My research focuses on revealing microscopic phenomena responsible for technologically important properties of materials using quantum-mechanical computational techniques and utilizing this knowledge for rational design of advanced materials. During my tenure track term I have developed two research programs. One is “Computational design of efficient electrocatalysis for oxygen reduction reaction (ORR) on cathodes of hydrogen fuel cells”. Within this project, a radically new approach for computational rational design of the catalysts has been developed and several new potentially efficient and cost-effective catalysts have been predicted.
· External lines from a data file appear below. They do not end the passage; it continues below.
Lemma range_ok_spec base bytes : is_u64 base -> is_u64 bytes ->
  uvm_range_ok base bytes = true ->
  USER_VA_MIN <= base /\ 0 < bytes /\ base + bytes <= USER_VA_MAX /\ base ⊕ bytes = base + bytes.
Proof.
  unfold is_u64, uvm_range_ok. intros Hb Hy. repeat (case_match; [done|]). intros _. zbool.
  destruct (Z.lt_ge_cases (base + bytes) (2 ^ 64)) as [Hlt|Hge].
  - rewrite (u64_small (base + bytes)) in * by lia. lia.
  - exfalso. assert (base ⊕ bytes = base + bytes - 2 ^ 64) as Hw; [|lia].
    unfold u64. symmetry. apply (Z.mod_unique _ _ 1); lia.
Qed.

Lemma uncovered_apart vs base last : vmas_ok vs -> base < last -> (forall a f, base <= a < last -> ~ covers vs a f) ->
  forall i v, vs !! i = Some v -> v_used v = true -> v_end v <= base \/ last <= v_start v.
Proof.
  intros V Hbl Hno i v Hi Hu. destruct (vs_ok vs V i v Hi Hu) as ([_ ?] & _).
  destruct (Z.le_gt_cases (v_end v) base); [by left|]. destruct (Z.le_gt_cases last (v_start v)); [by right|].
  exfalso. apply (Hno (Z.max base (v_start v)) (v_pte_flags v)); [lia|]. exists i, v. split_and!; [done|split; [done|lia]|done].
Qed.

Section reserve.
Context {S : Type} `{!PagingOps S}.

Lemma range_unmapped_spec (s : S) vm base bytes :
  base ⊕ bytes = base + bytes -> range_is_unmapped s vm base bytes = true ->
  forall a f, base <= a < base + bytes -> ~ covers (vmas vm) a f.
Proof.
  unfold range_is_unmapped. intros ->. destruct (existsb _ _) eqn:E; [done|]. intros _ a f Ha (i & v & Hi & [Hu Hv] & _).
  assert (Hc : existsb (fun v => v_used v && (base <? v_end v) && (base + bytes >? v_start v)) (vmas vm) = true); [|congruence].
  apply existsb_exists. exists v. split; [apply list_elem_of_In; by eapply list_elem_of_lookup_2|].
  rewrite Hu, (proj2 (Z.ltb_lt _ _)), (proj2 (Z.gtb_lt _ _)) by lia. done.
Qed.

(** The reservation is recorded in one step, whatever placed it. *)
Lemma reserve_record vm vm1 slot w base bytes fl :
  vm_ok vm -> vmas vm1 = vmas vm -> vmas vm !! slot = Some w -> v_used w = false -> fl <> 0 ->
  USER_VA_MIN <= base -> 0 < bytes -> base + bytes <= USER_VA_MAX -> base mod 4096 = 0 -> bytes mod 4096 = 0 ->
  (forall a f, base <= a < base + bytes -> ~ covers (vmas vm) a f) ->
  vmas_ok (record_range (vmas vm1) slot base (base + bytes) fl) /\
  forall a f, covers (record_range (vmas vm1) slot base (base + bytes) fl) a f <->
    covers (vmas vm) a f \/ base <= a < base + bytes /\ f = fl.
Proof.
  intros V -> Hs Hu Hf H1 H2 H3 H4 H5 Hno. apply (record_range_ok (vmas vm) base (base + bytes) fl) with w; try done; try lia.
  - apply V.
  - by rewrite Zplus_mod, H4, H5.
  - apply uncovered_apart; [apply V|lia|done].
Qed.

Lemma uvm_reserve_spec (s : S) vm addr bytes fl fixed vm' r :
  vm_ok vm -> is_u64 addr -> is_u64 bytes ->
  (fixed = true -> addr + bytes <= USER_MMAP_BASE \/ USER_MMAP_LIMIT <= addr) ->
  uvm_reserve s vm addr bytes fl fixed = (vm', r) ->
  vm_ok vm' /\ user_pml4 vm' = user_pml4 vm /\
  (r = 0 /\ vm' = vm \/
   USER_VA_MIN <= r /\ r + bytes <= USER_VA_MAX /\ r mod 4096 = 0 /\ 0 < bytes /\
   (if fixed then r = addr else USER_MMAP_BASE <= r /\ r + bytes <= USER_MMAP_LIMIT) /\
   (forall a f, r <= a < r + bytes -> ~ covers (vmas vm) a f) /\
   (forall a f, covers (vmas vm') a f <-> covers (vmas vm) a f \/ r <= a < r + bytes /\ f = fl)).
Proof.
  intros V Ua Ub Hfix. unfold uvm_reserve. rewrite low_bits.
  destruct (_ || _ || _ || _) eqn:G; [intros [= <- <-]; split_and!; [done..|by left]|].
  zbool. destruct (vma_free_slot (vmas vm)) as [slot|] eqn:Es; [|intros [= <- <-]; split_and!; [done..|by left]].
  apply vma_free_slot_Some in Es as (w & Hs & Hu). unfold is_u64 in Ua, Ub. destruct fixed.
  - rewrite low_bits. destruct (_ || _ || _) eqn:G2; [simpl; intros [= <- <-]; split_and!; [done..|by left]|]. zbool.
    destruct (range_ok_spec addr bytes) as (R1 & R2 & R3 & R4); try done.
    assert (Hz : addr <> 0) by (unfold USER_VA_MIN in *; lia). rewrite (proj2 (Z.eqb_neq _ _) Hz), R4. intros [= <- <-].
    assert (Hno : forall a f, addr <= a < addr + bytes -> ~ covers (vmas vm) a f) by (by eapply range_unmapped_spec).
    destruct (reserve_record vm vm slot w addr bytes fl) as [V1 Hc]; try done.
    specialize (Hfix eq_refl). unfold USER_MMAP_BASE, USER_MMAP_LIMIT in Hfix.
    split_and!; [|done|right; by split_and!]. split; cbn [vmas set_vmas mmap_next_va mmap_holes]; try apply V; [done| |].
    + intros a f Hin. rewrite Hc. intros [Hcv|[Hcv _]]; [by eapply (vo_hole_free vm V)|].
      destruct Hin as (i & h & Hi & Ha). destruct (ho_ok _ _ (vo_holes vm V) i h Hi ltac:(lia)) as (Q1 & Q2 & _).
      pose proof (vo_next vm V). unfold USER_MMAP_BASE, USER_MMAP_LIMIT in *. lia.
    + intros a f Ha. rewrite Hc. intros [Hcv|[Hcv _]]; [by eapply (vo_above vm V)|].
      pose proof (vo_next vm V). unfold USER_MMAP_BASE, USER_MMAP_LIMIT in *. lia.
  - clear Hfix. destruct (arena_alloc vm bytes) as [vm1 base] eqn:Ea.
    destruct (arena_alloc_ok vm bytes vm1 base) as [[-> ->]|(A1 & A2 & A3 & A4 & A5 & A6 & A7 & A8 & A9)];
      try done; try apply V; try lia.
    { simpl. intros [= <- <-]. split_and!; [done..|by left]. }
    destruct A1 as (B1 & B2 & B3 & B4). unfold USER_MMAP_BASE, USER_MMAP_LIMIT in *.
    rewrite (proj2 (Z.eqb_neq base 0)), (u64_small (base + bytes)) by lia. intros [= <- <-].
    assert (Hno : forall a f, base <= a < base + bytes -> ~ covers (vmas vm) a f).
    { intros a f Ha. destruct (A8 a Ha) as [Hin|Hge]; [by apply V|]. apply (vo_above vm V).
      specialize (A9 a Ha). unfold USER_MMAP_LIMIT. lia. }
    destruct (reserve_record vm vm1 slot w base bytes fl) as [V1 Hc]; try done; try (unfold USER_VA_MIN, USER_VA_MAX; lia).
    split_and!; [|done|right; split_and!; try done; unfold USER_VA_MIN, USER_VA_MAX; lia].
    split; cbn [vmas set_vmas mmap_next_va mmap_holes]; try done; try (unfold USER_MMAP_BASE, USER_MMAP_LIMIT; lia).
    + intros a f [Hin Hn]%A7. rewrite Hc. intros [Hcv|[Hcv _]]; [by eapply (vo_hole_free vm V)|done].
    + intros a f Ha. rewrite Hc. unfold USER_MMAP_LIMIT in Ha. intros [Hcv|[Hcv _]]; [|lia].
      eapply (vo_above vm V); [|done]. unfold USER_MMAP_LIMIT. lia.
Qed.
End reserve.

(** ** Frames behind the pages *)
Section frames.
Context {S : Type} `{!PagingOps S, !PagingLaws S}.

Definition user_va (v : Z) : Prop := 0 <= v < 2 ^ 47.
Definition frame_of (e : Z) : Z := Z.land e VMM_ADDR_MASK.
(** The page of [v] is mapped to a frame of this address space. *)
Definition owned (s : S) (root v : Z) : Prop :=
  user_va v /\ pg_entry s root v <> 0 /\ (pg_entry s root v &? VMM_SHARED) = false.

Record frames_ok (s : S) (root : Z) (T : gset Z) : Prop := FramesOk {
  fo_wf : pg_wf s root T;
  fo_frame v : owned s root v -> let q := frame_of (pg_entry s root v) in
    frame_addr q /\ pg_taken s q = true /\ q ∉ T;
  fo_once v w : owned s root v -> owned s root w ->
    frame_of (pg_entry s root v) = frame_of (pg_entry s root w) -> page_of v = page_of w;
}.

Lemma page_of_user v : user_va v -> page_of v = v / 4096.
Proof using. unfold user_va, page_of. intros H. apply Z.mod_small. Z.to_euclidean_division_equations. lia. Qed.

Lemma page_of_same s root v w : page_of v = page_of w -> pg_entry s root v = pg_entry s root w.
Proof using PagingLaws0. apply pg_entry_page. Qed.

(** Entries that agree keep the invariant, if the frames stay taken. *)
Lemma frames_ok_ext s s' root T T' :
  frames_ok s root T -> pg_wf s' root T' ->
  (forall v, pg_entry s' root v = pg_entry s root v \/ pg_entry s' root v = 0) ->
  (forall v, owned s' root v -> pg_taken s' (frame_of (pg_entry s root v)) = true) ->
  (forall q, frame_addr q -> pg_taken s q = true -> q ∈ T' -> q ∈ T) ->
  frames_ok s' root T'.
Proof using PagingLaws0.
  intros F W He Ht HT. assert (Ho : forall v, owned s' root v -> owned s root v /\ pg_entry s' root v = pg_entry s root v).
  { intros v (Hu & Hn & Hs). destruct (He v) as [E|E]; [|congruence]. rewrite E in Hn, Hs. by split_and!. }
  split; [done| |].
  - intros v Hv. destruct (Ho v Hv) as [Hv' E]. rewrite E. destruct (fo_frame _ _ _ F v Hv') as (Q1 & Q2 & Q3).
    split_and!; [done|by apply Ht|]. intros Hin. by apply Q3, HT.
  - intros v w Hv Hw. destruct (Ho v Hv) as [Hv' Ev]. destruct (Ho w Hw) as [Hw' Ew]. rewrite Ev, Ew. by apply (fo_once _ _ _ F).
Qed.

(** ** Faulting a page in *)
Definition flags_ok (vm : task_vm) : Prop := forall a f, covers (vmas vm) a f -> Z.land f VMM_ADDR_MASK = 0.
Definition usable (e : Z) (writable : bool) : bool := (e &? VMM_USER) && (negb writable || (e &? VMM_WRITE)).

(** What faulting may do to the page table: pages already mapped keep their
    entry, and new entries carry the flags of their reservation. *)
Record faulted (vm : task_vm) (s : S) (T : gset Z) (s' : S) (T' : gset Z) : Prop := Faulted {
  fa_ok : frames_ok s' (user_pml4 vm) T';
  fa_tables : T ⊆ T';
  fa_keep v : pg_entry s (user_pml4 vm) v <> 0 -> pg_entry s' (user_pml4 vm) v = pg_entry s (user_pml4 vm) v;
  fa_new v : user_va v -> pg_entry s (user_pml4 vm) v = 0 -> pg_entry s' (user_pml4 vm) v <> 0 ->
    exists phys f, covers (vmas vm) (4096 * page_of v) f /\ pg_entry s' (user_pml4 vm) v = pte_of phys f;
}.

Lemma faulted_refl vm s T : frames_ok s (user_pml4 vm) T -> faulted vm s T s T.
Proof using. intros F. split; try done. Qed.

Lemma faulted_trans vm s1 T1 s2 T2 s3 T3 : faulted vm s1 T1 s2 T2 -> faulted vm s2 T2 s3 T3 -> faulted vm s1 T1 s3 T3.
Proof using.
  intros A B. split; [apply B|etrans; [apply A|apply B]| |].
  - intros v Hv. rewrite (fa_keep _ _ _ _ _ B), (fa_keep _ _ _ _ _ A); try done. by rewrite (fa_keep _ _ _ _ _ A).
  - intros v Hu H1 H3. destruct (Z.eq_dec (pg_entry s2 (user_pml4 vm) v) 0) as [H2|H2]; [by apply (fa_new _ _ _ _ _ B)|].
    rewrite (fa_keep _ _ _ _ _ B) by done. by apply (fa_new _ _ _ _ _ A).
Qed.

Lemma page_base_eq addr : is_u64 addr -> page_base addr = addr - addr mod 4096.
Proof using. intros H. unfold page_base. change 4095 with (2 ^ 12 - 1). by rewrite land_not64_ones. Qed.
These results have been widely featured in dozens of science and technology news web-portals, such as,, For further application of this approach, I have been awarded with the Early-concept Grant for Exploratory Research (EAGER) by NSF. During this term, I was also exploring the selenium-modified ruthenium (Se/Ru) structures known as alternative ORR catalysts, and revealed the key factors controlling their catalytic properties.

My second research program “Exploring new generation of photocatalysts for hydrogen production from water under solar irradiation” is also related to the clean energy problem. Efficiency of the photocatalysts is determined by synergistic effect of multiple macroscopic properties of the materials. I am developing a computational framework for systematic studies of these properties and applying it to understand mechanisms underlying this complex phenomenon and predict new efficient photocatalysts for hydrogen production from water.